Problem
Search term "revert": please show all lines in the listing that contain it.
Top of Data shown
(** The scan reads within the extents of the records. *)
Lemma scan_reads_covered m p t :
  Forall byte m -> file_decodes m p t ->
  forall a, In a (scan_reads t p) -> covered (tree_extents p t) a.
Proof.
  intros Hb Hd. induction Hd; intros a Hin;
    cbn [scan_reads tree_extents] in *;
    try match goal with Hn : file16 m (p + 2) = Some ?n |- _ =>
          pose proof (file16_range _ _ _ Hb Hn) as Hn0;
          pose proof (round_up_odd_ge n) as Hr
        end;
    repeat (apply in_app_or in Hin; destruct Hin as [Hin|Hin]);
    try (cbn [In] in Hin;
         apply covered_here; cbn [fst snd layout_length]; lia).
  - apply covered_later. now apply IHHd.
  - apply covered_later. now apply IHHd.
  - apply covered_later. now apply IHHd.
  - apply covered_later. now apply IHHd.
  - apply covered_later, covered_app_l. now apply IHHd1.
  - apply covered_later, covered_app_r, covered_app_l. now apply IHHd2.
  - apply covered_later, covered_app_r, covered_app_r. now apply IHHd3.
  - apply covered_later. now apply IHHd.
  - apply covered_later, covered_app_l. now apply IHHd1.
  - apply covered_later, covered_app_r. now apply IHHd2.
  - apply covered_later. now apply IHHd.
Qed.

(** A host-order decoding survives swaps of fields held elsewhere. *)
Lemma decodes_elsewhere (F : field_set) l1 m0 m m' p t :
  Forall byte m0 -> file_decodes m0 p t ->
  decodes m p t ->
  fields_reversed F m m' ->
  (forall a w, F a w -> held l1 a w) ->
  cross l1 (tree_extents p t) ->
  decodes m' p t.
Proof.
  intros Hb Hfd Hd R Hh Hx.
  apply (decodes_frame m p t Hd).
  intros a Hin.
  apply (reversed_elsewhere _ _ _ _ _ R Hh Hx).
  exact (scan_reads_covered m0 p t Hb Hfd a Hin).
Qed.

Lemma leaf_turn rec o n rest p l s :
  o <> EndOfStream -> o <> SortByNormal -> o <> SubmodelCall ->
  Forall byte (mem s) ->
  file16 (mem s) p = Some (opcode_tag o) ->
  (if counted o then file16 (mem s) (p + 2) = Some n else n = 0) ->
  file_decodes (mem s) (p + layout_length o n) rest ->
  apart ((p, layout_length o n) :: tree_extents (p + layout_length o n) rest) ->
  (forall s1,
     Forall byte (mem s1) ->
     file_decodes (mem s1) (p + layout_length o n) rest ->
     exists pend m',
       iterate_polymodel l (swap_polygon_model_data_ops rec)
         (p + layout_length o n) tt s1
       = (Val (pend, tt), set_mem m' s1)
       /\ fields_reversed (tree_fields (p + layout_length o n) rest) (mem s1) m'
       /\ Forall byte m'
       /\ decodes m' (p + layout_length o n) rest) ->
  exists pend m',
    iterate_polymodel (Datatypes.S l) (swap_polygon_model_data_ops rec) p tt s
    = (Val (pend, tt), set_mem m' s)
    /\ fields_reversed
         (both_fields (record_fields p o n)
            (tree_fields (p + layout_length o n) rest)) (mem s) m'
    /\ Forall byte m'
    /\ tag_at m' p = Some (opcode_tag o)
    /\ (if counted o then tag_at m' (p + 2) = Some n else n = 0)
    /\ (forall a v, record_fields p o n a 2 -> file_short (mem s) a = Some v ->
          short_at m' a = Some v)
    /\ decodes m' (p + layout_length o n) rest.
Proof.
  intros Hne Hs Hc Hb Htag Hcnt Hrest Ha IH.
  cbn [apart] in Ha. destruct Ha as [Hcross _].
  pose proof (stream_count_nonneg _ p o n Hb Hcnt) as Hn0.
  destruct (file_decodes_readable _ _ _ Hrest) as (v & Hv).
  pose proof (file16_bounds _ _ _ Hv) as [_ Hend].
  destruct (swap_record Hbe rec p o n s Hb Htag Hne Hs Hc Hcnt ltac:(lia))
    as (m1 & E1 & R1 & B1).
  assert (Hheld : forall a w, record_fields p o n a w ->
                    held [(p, layout_length o n)] a w).
  { intros a w H. pose proof (record_fields_within p o n a w Hn0 Hne H).
    apply held_here; cbn [fst snd]; lia. }
  assert (Hx : forall x y, In x [(p, layout_length o n)] ->
                 In y (tree_extents (p + layout_length o n) rest) ->
                 extents_apart x y).
  { intros x y [<-|[]] Hy. rewrite Forall_forall in Hcross. now apply Hcross. }
  assert (Hrest1 : file_decodes m1 (p + layout_length o n) rest).
  { apply (file_decodes_frame (mem s)); [exact Hb|exact Hrest|].
    exact (reversed_elsewhere _ _ _ _ _ R1 Hheld Hx). }
  destruct (IH (set_mem m1 s) B1 Hrest1) as (pend & m2 & E2 & R2 & B2 & D2).
  cbn [set_mem mem] in E2, R2.
  assert (R : fields_reversed
                (both_fields (record_fields p o n)
                   (tree_fields (p + layout_length o n) rest)) (mem s) m2).
  { apply (fields_reversed_seq _ _ _ _ _ R1 R2).
    apply (held_apart_separated _ _ _ _ Hheld
             (tree_fields_held m1 _ _ B1 Hrest1) Hx). }
  exists pend, m2.
  split; [|split; [exact R|split; [exact B2|split; [|split; [|split; [|exact D2]]]]]].
  - rewrite (iterate_polymodel_turn _ _ p tt s _ _ _ E1). exact E2.
  - apply (host_tag _ (mem s) m2 p _ Hb R); [|exact Htag].
    left. left. split; reflexivity.
  - destruct o; cbn [counted] in *; try exact Hcnt;
      (apply (host_tag _ (mem s) m2 (p + 2) _ Hb R); [|exact Hcnt]);
      left; right; cbn [body_fields]; left; split; reflexivity.
  - intros a x Hf Hx'. apply (host_short _ (mem s) m2 a x R); [|exact Hx'].
    left. exact Hf.
Qed.
Lemma program_create_then_get_witness :
  ∃ r',
    dict_get "qaoa" MoreExamples.two_programs = None
    ∧ MoreExamples.plain_decode "data-3" = Ok "data-3"
    ∧ FakePrograms.program_create "data-3" "qaoa" "Optimise" 900
        (Some MoreExamples.sample_spec) false MoreExamples.two_programs
      = (r', Ok "qaoa")
    ∧ ∀ other, other ≠ "qaoa" ->
        dict_get other r' = dict_get other MoreExamples.two_programs.
Proof.
  destruct (FakeProgramsProps.program_create_then_get MoreExamples.text_truthy
              MoreExamples.plain_decode "data-3" "qaoa" "Optimise" 900
              MoreExamples.sample_spec false MoreExamples.two_programs "data-3"
              eq_refl eq_refl) as (r' & Hc & _ & Ho & _).
  exists r'. split; [reflexivity|]. split; [reflexivity|]. by split.
Defined.

Lemma program_delete_removes_witness :
  ∃ p r',
    dict_get "sampler" MoreExamples.two_programs = Some p
    ∧ FakePrograms.program_delete "sampler" MoreExamples.two_programs
      = (r', Ok tt)
    ∧ FakePrograms.program_get MoreExamples.text_truthy
        MoreExamples.plain_decode "sampler" r'
      = Raise FakePrograms.not_found.
Proof.
  eexists.
  destruct (FakeProgramsProps.program_delete_removes MoreExamples.text_truthy
              MoreExamples.plain_decode "sampler" MoreExamples.two_programs _
              eq_refl) as (r' & Hd & Hg & _).
  exists r'. split; [reflexivity|]. by split.
Defined.


Lemma list_programs_search_witness :
  "sampl" ≠ ""
  ∧ ∃ d,
      FakePrograms.list_programs MoreExamples.text_truthy (Some "sampl") 10 0
        MoreExamples.two_programs
      = Ok {| FakePrograms.programs := [d]; FakePrograms.count := 1 |}
      ∧ FakePrograms.id d = "sampler".
Proof.
  split; [discriminate|].
  eexists. split.
  - etrans;
      [apply (FakeProgramsProps.list_programs_search MoreExamples.text_truthy
                "sampl" 10 0 MoreExamples.two_programs); discriminate|].
    reflexivity.
  - reflexivity.
Defined.

Lemma constructed_options_valid_witness :
  ∃ o o',
    Options.__init__ [Options.Set_is_simulator true] = Ok o
    ∧ OptionsUse.change_all
        [OptionsUse.AssignCouplingMap (Options.Value Examples.line_coupling_map);
         OptionsUse.Assign (Options.Set_resilience_level (Options.Value 3%Z));
         OptionsUse.Assign (Options.Set_optimization_level Options.Unset)] o
      = Ok o'
    ∧ OptionsUse.level_in_range (Options.optimization_level o')
    ∧ OptionsUse.level_in_range (Options.resilience_level o')
    ∧ Options.coupling_map_missing o' = false.
Proof.
  eexists _, _. split; [reflexivity|]. split; [reflexivity|].
  apply (OptionsMoreProps.constructed_options_valid
           [Options.Set_is_simulator true]
           [OptionsUse.AssignCouplingMap (Options.Value Examples.line_coupling_map);
            OptionsUse.Assign (Options.Set_resilience_level (Options.Value 3%Z));
            OptionsUse.Assign (Options.Set_optimization_level Options.Unset)]
           _ _ eq_refl eq_refl).
Defined.

Lemma assignments_imply_constructor_witness :
  ∃ o,
    OptionsUse.assign_all
      [Options.Set_is_simulator true;
       Options.Set_simulator
         {| Options.coupling_map := Options.Value Examples.line_coupling_map |};
       Options.Set_resilience_level (Options.Value 3%Z)] Options.defaults = Ok o
    ∧ Options.__init__
        [Options.Set_is_simulator true;
         Options.Set_simulator
           {| Options.coupling_map := Options.Value Examples.line_coupling_map |};
         Options.Set_resilience_level (Options.Value 3%Z)] = Ok o.
Proof.
  eexists. split; [reflexivity|].
  apply (OptionsMoreProps.assignments_imply_constructor
           [Options.Set_is_simulator true;
            Options.Set_simulator
              {| Options.coupling_map := Options.Value Examples.line_coupling_map |};
            Options.Set_resilience_level (Options.Value 3%Z)] _ eq_refl).
Defined.

Import Session Primitives.

Lemma write_raises_with_service_witness :
  _active Examples.session = true
  ∧ ∃ req,
      calls (write Examples.job_name Examples.counting_run ∅
               (Examples.session, Examples.world)).1.2
      = calls Examples.world
        ++ [(req, (Examples.counting_run (service Examples.world) req).2)].
Proof.
  split; [reflexivity|].
  destruct (SessionMoreProps.write_raises_with_service Examples.job_name
              Examples.counting_run Examples.session Examples.world ∅ eq_refl)
    as (req & Hc & _).
  by exists req.
Defined.

Lemma session_call_submits_then_reads_witness :
  _active Examples.session = true
  ∧ ∃ req,
      calls (EstimatorSession_call Examples.job_name Examples.counting_run
               MoreExamples.constant_result tt MoreExamples.any_entry
               MoreExamples.dict_as_value 1%Z ∅
               (Examples.session, Examples.world)).1.2
      = calls Examples.world
        ++ [(req, (Examples.counting_run (service Examples.world) req).2)]
      ∧ req_session_id req = None.
Proof.
  split; [reflexivity|].
  destruct (SessionMoreProps.session_call_submits_then_reads Examples.job_name
              Examples.counting_run MoreExamples.constant_result tt
              MoreExamples.any_entry MoreExamples.dict_as_value
              Examples.session Examples.world 1%Z ∅ eq_refl)
    as (_ & req & Hc & _ & Hs & _).
  exists req. by split.
Defined.

Lemma session_call_closed_witness :
  _active MoreExamples.closed_session = false
  ∧ SamplerSession_call Examples.job_name Examples.counting_run
      MoreExamples.constant_result tt MoreExamples.any_entry
      MoreExamples.dict_as_value 1%Z ∅
      (MoreExamples.closed_session, Examples.world)
    = ((MoreExamples.closed_session, Examples.world), Raise closed_error).
Proof.
  split; [reflexivity|].
  apply (SessionMoreProps.session_call_closed Examples.job_name
           Examples.counting_run MoreExamples.constant_result tt
           MoreExamples.any_entry MoreExamples.dict_as_value
           MoreExamples.closed_session Examples.world 1%Z ∅ eq_refl).
Defined.

End ExtraWitnesses.
Lemma get_kernel32_second_witness :
  get_kernel32 win64 Demo.proc = Ret 0x20000 /\
  find_module_by_hash win64 2 Demo.proc Demo.h_user32
  = get_kernel32 win64 Demo.proc.
Proof.
  destruct (get_kernel32_second win64 Demo.proc Demo.kernel32 Demo.user32 []
              demo_loaded_modules) as [Hget Hfind].
  split; [exact Hget |].
  apply Hfind.
  - lia.
  - vm_compute. discriminate.
  - reflexivity.
Defined.

Lemma get_kernel32_short_list_witness :
  get_kernel32 win64 Demo.proc_early
  = load_ptr win64 (mem Demo.proc_early) 0x8040.
Proof.
  apply (get_kernel32_short_list win64 Demo.proc_early 0x8020 0x9010
           [Demo.kernel32]).
  - exists 0x8000. repeat split; reflexivity.
  - apply (segment_link win64 _ _ _ 0x9010 0x8020 Demo.kernel32);
      [discriminate | reflexivity | reflexivity | reflexivity |].
    apply segment_end.
  - simpl. lia.
Defined.

Lemma resolve_by_hash_unchecked_witness :
  resolve_by_hash win64 20 (mem Demo.proc) 0x10000 Demo.h_CreateThread
  = find_function_by_hash win64 20 (mem Demo.proc) 0x10000 Demo.h_CreateThread /\
  resolve_by_hash win64 20 (mem Demo.proc) NULL Demo.h_CreateThread = Fault.
Proof.
  destruct (resolve_by_hash_unchecked win64 20 (mem Demo.proc)
              Demo.h_CreateThread) as [Hsame Hnull].
  split.
  - apply (Hsame 0x10000 0x200).
    + discriminate.
    + exists 0x10080. split; [split; [reflexivity |] | split; reflexivity].
      exists 0x80. split; reflexivity.
    + discriminate.
  - apply Hnull. reflexivity.
Defined.

(** ** Writing memory *)

Section MemoryWrites.

Lemma update_eq (m : memory) (a : Z) (b : byte) : update m a b a = Some b.
Proof. unfold update. rewrite Z.eqb_refl. reflexivity. Qed.

Lemma update_neq (m : memory) (a x : Z) (b : byte) :
  x <> a -> update m a b x = m x.
Proof.
  intros H. unfold update. destruct (Z.eqb_spec x a); [contradiction | reflexivity].
Qed.

Lemma update_mapped (m : memory) (a x : Z) (b : byte) :
  m x <> None -> update m a b x <> None.
Proof.
  intros H. unfold update. destruct (x =? a); [discriminate | exact H].
Qed.

Lemma store_byte_mapped (m : memory) (a : Z) (b : byte) :
  m a <> None -> store_byte m a b = Ret (update m a b).
Proof.
  intros H. unfold store_byte. destruct (m a); [reflexivity | contradiction].
Qed.

Lemma check_bytes_sound (m : memory) (a : Z) (bs : list byte) :
  check_bytes m a bs = true -> bytes_at m a bs.
Proof.
  revert a. induction bs as [| b bs IH]; intros a; simpl; [trivial |].
  destruct (m a) as [c |]; [| discriminate].
  intros H. apply andb_true_iff in H as [Hc Hrest].
  apply Byte.byte_dec_bl in Hc. subst c. split; [reflexivity | apply IH, Hrest].
Qed.

Lemma check_writable_sound (m : memory) (a : Z) (n : nat) :
  check_writable m a n = true -> writable m a n.
Proof.
  revert a. induction n as [| n IH]; intros a; simpl; [trivial |].
  destruct (m a) as [c |]; [| discriminate].
  intros H. split; [discriminate | apply IH, H].
Qed.

Lemma bytes_at_frame (m m' : memory) (a : Z) (bs : list byte) :
  (forall x, a <= x < a + Z.of_nat (length bs) -> m' x = m x) ->
  bytes_at m a bs -> bytes_at m' a bs.
Proof.
  revert a. induction bs as [| b bs IH]; intros a Hsame; simpl; [trivial |].
  intros [Hb Hrest]. split.
  - rewrite Hsame; [exact Hb | simpl length; lia].
  - apply IH; [| exact Hrest].
    intros x Hx. apply Hsame. simpl length. lia.
Qed.

Lemma writable_frame (m m' : memory) (a : Z) (n : nat) :
  (forall x, m x <> None -> m' x <> None) ->
  writable m a n -> writable m' a n.
Proof.
  intros Hmap. revert a. induction n as [| n IH]; intros a; simpl; [trivial |].
  intros [Ha Hrest]. split; [apply Hmap, Ha | apply IH, Hrest].
Qed.

Lemma bytes_at_app (m : memory) (a : Z) (bs cs : list byte) :
  bytes_at m a (bs ++ cs)
  <-> bytes_at m a bs /\ bytes_at m (a + Z.of_nat (length bs)) cs.
Proof.
  revert a. induction bs as [| b bs IH]; intros a; simpl.
  - rewrite Z.add_0_r. tauto.
  - rewrite IH.
    replace (a + 1 + Z.of_nat (length bs))
      with (a + Z.pos (Pos.of_succ_nat (length bs))) by lia.
    tauto.
Qed.

Lemma writable_split (m : memory) (a : Z) (n k : nat) :
  writable m a (n + k) <-> writable m a n /\ writable m (a + Z.of_nat n) k.
Proof.
  revert a. induction n as [| n IH]; intros a; simpl.
  - rewrite Z.add_0_r. tauto.
  - rewrite IH.
    replace (a + 1 + Z.of_nat n) with (a + Z.pos (Pos.of_succ_nat n)) by lia.
    tauto.
Qed.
Bottom of Data shown
Final answer
  revert a. induction bs as [| b bs IH]; intros a; simpl; [trivial |].
  revert a. induction n as [| n IH]; intros a; simpl; [trivial |].
  revert a. induction bs as [| b bs IH]; intros a Hsame; simpl; [trivial |].
  intros Hmap. revert a. induction n as [| n IH]; intros a; simpl; [trivial |].
  revert a. induction bs as [| b bs IH]; intros a; simpl.
  revert a. induction n as [| n IH]; intros a; simpl.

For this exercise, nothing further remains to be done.